Spot Rates: can fluctuate frequently and oftentimes in quick succession, depending on the availability of vessel space. Last week, for example, Spot Rates from Shanghai to Los Angeles were 12,8 percent higher than the previous week, and 9.9 percent higher than on May 1st last year. (according to the Shanghai Containerized Freight Index, published by the JOC.com). As long as the carriers void sailings to adjust to reduced cargo volume one can expect Spot Rates to remain higher than most service contract rates.

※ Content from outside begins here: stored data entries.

(** X24. A voter computer whose keys belong together and whose mapping is
    set creates the transaction of a voter; the transaction passes
    [verify_transaction] and is put in the verified set of the node. When
    every peer is a node other than a voting computer with its mapping set,
    the call returns, and each peer files the transaction as verified when
    its mapping has the key of the node, as rejected when it does not. When
    a peer without a mapping comes after such peers, the call raises
    AttributeError there: the peers before it have filed the transaction,
    that peer and the ones after it are left as they were. *)
Theorem voter_transaction_reaches_peers mem addr now voter self peers :
  matched_keys (node_keys self) -> is_Some (node_mapping self) ->
  exists tx,
    Transaction_init mem VoterTransaction addr (CVoter voter) (node_keys self)
                     NOT_VOTED VOTED true None now = inr tx
    /\ verify_transaction mem tx = inr true
    /\ (Forall plain_peer peers ->
        exists peers',
          Forall2 (files_by_trust tx) peers peers'
          /\ VoterComputer_create_transaction mem addr now voter self peers
             = Ok (with_verified (set_add tx (verified_transactions self)) self,
                   peers'))
    /\ (forall ready bad rest,
          peers = ready ++ bad :: rest ->
          Forall plain_peer ready -> node_mapping bad = None ->
          exists ready',
            Forall2 (files_by_trust tx) ready ready'
            /\ VoterComputer_create_transaction mem addr now voter self peers
               = Raise AttributeError
                   (with_verified (set_add tx (verified_transactions self))
                      self,
                    ready' ++ bad :: rest)).
Proof.
  intros Hkeys [mm Hmm].
  destruct (VoterComputer_created_transaction_verifies sign_correct
              mem addr now voter (node_keys self) Hkeys) as (tx & Htx & Hv).
  exists tx. split; [done|]. split; [done|].
  assert (Hts : timestamped tx = true).
  { unfold Transaction_init in Htx. cbn [content_class_ok negb] in Htx.
    destruct (bool_decide _ && bool_decide _); [|done].
    unfold signature_payload in Htx. by injection Htx as <-. }
  split.
  - intros Hall.
    destruct (deliver_plain mem tx peers Hall Hv Hts) as (peers' & Hdel & Hrel).
    exists peers'. split; [done|].
    unfold VoterComputer_create_transaction. rewrite Htx, Hmm.
    cbn [broadcast_transactions]. by rewrite Hdel.
  - intros ready bad rest -> Hready Hbad.
    destruct (deliver_plain mem tx ready Hready Hv Hts)
      as (ready' & Hdel & Hrel).
    exists ready'. split; [done|].
    unfold VoterComputer_create_transaction. rewrite Htx, Hmm.
    cbn [broadcast_transactions].
    assert (Hraise : add_transaction mem tx bad = Raise AttributeError bad).
    { unfold add_transaction, admission_valid, is_node_in_network.
      by rewrite Hbad. }
    by rewrite (deliver_abort mem tx ready ready' bad AttributeError bad rest
                  Hdel Hraise).
Qed.

End second_signature.

(** ** The ballots of the generator *)

Section generator_lifecycle.
Context `{HC : Crypto} `{HR : Runtime}.

(** X25. After [generate_ballots] the generator reports ballots available
    exactly when it made at least one, and holds every ballot it returned as
    legitimate. A ballot that [retrieve_ballot] then returns is one of
    them, stays legitimate, and is no longer among the available ones, of
    which there is one fewer. *)
Theorem generator_keeps_track
    election_name its num_ballots rand h self bs self' h' :
  BallotGenerator_generate_ballots election_name its num_ballots rand h self
  = (bs, self', h') ->
  are_ballots_available self' = inr (bool_decide (0 < default 0 num_ballots))
  /\ (forall b, b ∈ bs -> is_legitimate_ballot self' b = inr true)
  /\ forall mem addr now r machines b,
       let out := retrieve_ballot mem addr now r self' machines in
       returned out = Some (Some b) ->
       b ∈ bs
       /\ is_legitimate_ballot (fst (outcome_state out)) b = inr true
       /\ exists l', available_ballots (fst (outcome_state out)) = Some l'
                     /\ (ballot_addr b ∉ map ballot_addr l')
                     /\ length bs = S (length l').
Proof.
  unfold BallotGenerator_generate_ballots.
  destruct (generate_ballots election_name its num_ballots rand h)
    as [bs0 h0] eqn:E.
  intros [= <- <- <-].
  destruct (generate_ballots_order _ _ _ _ _ _ _ E) as (Hlen & _ & _).
  pose proof (generate_ballots_NoDup _ _ _ _ _ _ _ E) as Hnd.
  split; [|split].
  - unfold are_ballots_available. cbn [available_ballots]. by rewrite Hlen.
  - intros b Hb. unfold is_legitimate_ballot. cbn [master_ballots].
    rewrite bool_decide_eq_true_2; [done|]. apply list_elem_of_fmap. eauto.
  - intros mem addr now r machines b. cbv zeta.
    set (out := retrieve_ballot mem addr now r _ machines). intros Hret.
    destruct (retrieve_ballot_step mem addr now r
                {| generator := generator self; master_ballots := Some bs0;
                   available_ballots := Some bs0 |} machines bs0 eq_refl)
      as [Hnone Hsome].
    subst out.
    destruct (decide (bs0 = [])) as [Hnil|Hne].
    { rewrite (Hnone Hnil) in Hret. done. }
    destruct (Hsome Hne)
      as (ballot & l' & Hb & _ & Hlen' & Hout & Hav & Hmaster & Hcases & _).
    destruct Hcases as [Hc|Hc]; [|congruence].
    assert (b = ballot) as -> by congruence.
    assert (Hin : ballot ∈ bs0) by (by eapply list_elem_of_lookup_2).
    split; [done|]. split.
    + unfold is_legitimate_ballot. rewrite Hmaster. cbn [master_ballots].
      rewrite bool_decide_eq_true_2; [done|]. apply list_elem_of_fmap. eauto.
    + exists l'. split; [done|]. split; [by apply Hout|done].
Qed.
(** * AI-Data-Analyst-app: a shallow embedding of [app.py]

    The script uploads CSV files into an in-memory SQLite connection, builds
    a textual schema, asks a hosted language model for one SQL statement,
    runs it, and asks the model again for a short summary.

    Python [str] values are modelled as lists of 8-bit code points
    ([list ascii], i.e. text whose code points are below 256); the string
    methods the script calls ([replace], [split], [strip], [lower], [join])
    are written out below with Python's behaviour on that range.  The
    libraries the script calls into (pandas, sqlite3, the Groq client) are
    an interface record, so every general theorem holds for any behaviour of
    those libraries; [Fake] gives one concrete implementation used to run
    the script on concrete inputs. *)

From Stdlib Require Import Ascii String Arith ZArith Lia Bool List.
Import ListNotations.
Local Open Scope list_scope.

(** ** Python strings *)

Module PyStr.

Definition str := list ascii.

(** A string literal. *)
Definition lit (x : string) : str := list_ascii_of_string x.

(** [s.startswith(p)] *)
Fixpoint startswith (p s : str) : bool :=
  match p, s with
  | [], _ => true
  | _ :: _, [] => false
  | a :: p', b :: s' => Ascii.eqb a b && startswith p' s'
  end.

(** [sub in s] *)
Fixpoint contains (sub s : str) : bool :=
  startswith sub s ||
  match s with
  | [] => false
  | _ :: s' => contains sub s'
  end.

(** [s.replace(old, new)]: occurrences of [old] are found left to right and
    do not overlap.  [skip] counts the characters of a matched occurrence
    that are still to be passed over.  With an empty [old] Python puts [new]
    before every character and at the end. *)
Fixpoint replace_from (old new : str) (skip : nat) (s : str) : str :=
  match s with
  | [] => []
  | c :: s' =>
      match skip with
      | S k => replace_from old new k s'
      | O =>
          if startswith old s
          then new ++ replace_from old new (length old - 1) s'
          else c :: replace_from old new 0 s'
      end
  end.

Definition replace (old new s : str) : str :=
  match old with
  | [] => new ++ flat_map (fun c => c :: new) s
  | _ :: _ => replace_from old new 0 s
  end.

(** [s.split(sep)] for a non-empty [sep] (Python raises [ValueError] on an
    empty separator; the script only passes [";"]).  The head of the
    result is the piece being read. *)
Definition push_char (c : ascii) (ps : list str) : list str :=
  match ps with
  | [] => [[c]]
  | p :: ps' => (c :: p) :: ps'
  end.

Fixpoint split_from (sep : str) (skip : nat) (s : str) : list str :=
  match s with
  | [] => [[]]
  | c :: s' =>
      match skip with
      | S k => split_from sep k s'
      | O =>
          if startswith sep s
          then [] :: split_from sep (length sep - 1) s'
          else push_char c (split_from sep 0 s')
      end
  end.

Definition split (sep s : str) : list str := split_from sep 0 s.

(** [sep.join(parts)] *)
Fixpoint join (sep : str) (parts : list str) : str :=
  match parts with
  | [] => []
  | [p] => p
  | p :: ps => p ++ sep ++ join sep ps
  end.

General Rate Increases (GRI): the carriers continue to pro-active filing very sizeable General Rate Increases; $ 1,000/40 ft container seems to be the magic number. I have no idea about whether or not any of these GRI filings ever have, or will, lead to increased revenues, but mention them anyhow because one or the other carrier may insist on a negotiated GRI as an incentive to provide sufficient vessel space during volume peaks.
Peak Season Surcharges (PSS): Combined with the voiding of sailings/elimination of available vessel space, the carriers will make a major push to collect Peak Season Surcharges as container volume increases significantly during a ”Peak” Season/period. I suggest you should consider, as a precautionary measure, a PSS of around $ 200/40 ft container to secure vessel space.